Return exactly the span of lines that opens with the line containing "Fin (x + y)" and closes with the last line of the data, inclusive.
BEGIN Material for this exercise
(** * Order-notification worker: pricing, rendering, failure classification
      and the job processor

    The repository holds four revisions of one BullMQ worker.  Each revision
    is embedded in a module of its own, named after the file it comes from:

    - [Part000a]  src/unnamed/part_000, first document  (lines 1-305)
    - [Part000b]  src/unnamed/part_000, second document (lines 306-620)
    - [Part001]   src/unnamed/part_001
    - [WorkerTs]  src/src/worker.ts

    Modelling conventions.
    - JavaScript numbers are modelled by [Js.number]: an exact integer
      (monetary amounts are integers in minor units, quantities and HTTP
      statuses are integers) or one of the non-finite values that [Math.max]
      and [/] can produce.  Rounding of doubles is not modelled.
    - Strings are byte strings; [toLowerCase] acts on ASCII letters only.
    - The asynchronous processor is run against a [World] that fixes the
      answers of the gateway, of [Math.random] and of [Date.now]; the calls on
      the job handle ([log], [updateProgress], [moveToDelayed],
      [moveToFailed]) are assumed to succeed and are recorded in a trace. *)

From Stdlib Require Import ZArith List String Ascii Bool Lia Permutation.
From Stdlib Require Import QArith Lqa DecimalString.
Import ListNotations.

Local Open Scope string_scope.
Local Open Scope Z_scope.

(** String concatenation, JavaScript's [+] on strings. *)
Local Infix "+++" := String.append (right associativity, at level 60).

(* ================================================================= *)
(** ** JavaScript values and primitives *)

Module Js.

Inductive number : Type :=
| Fin (z : Z)
| PosInfinity
| NegInfinity
| NaN.

Definition is_finite (n : number) : bool :=
  match n with Fin _ => true | _ => false end.

(** [a + b] *)
Definition add (a b : number) : number :=
  match a, b with
  | NaN, _ | _, NaN => NaN
  | Fin x, Fin y => Fin (x + y)
  | PosInfinity, NegInfinity | NegInfinity, PosInfinity => NaN
  | PosInfinity, _ | _, PosInfinity => PosInfinity
  | NegInfinity, _ | _, NegInfinity => NegInfinity
  end.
END Material for this exercise
Response to this exercise:
  | Fin x, Fin y => Fin (x + y)
  | PosInfinity, NegInfinity | NegInfinity, PosInfinity => NaN
  | PosInfinity, _ | _, PosInfinity => PosInfinity
  | NegInfinity, _ | _, NegInfinity => NegInfinity
  end.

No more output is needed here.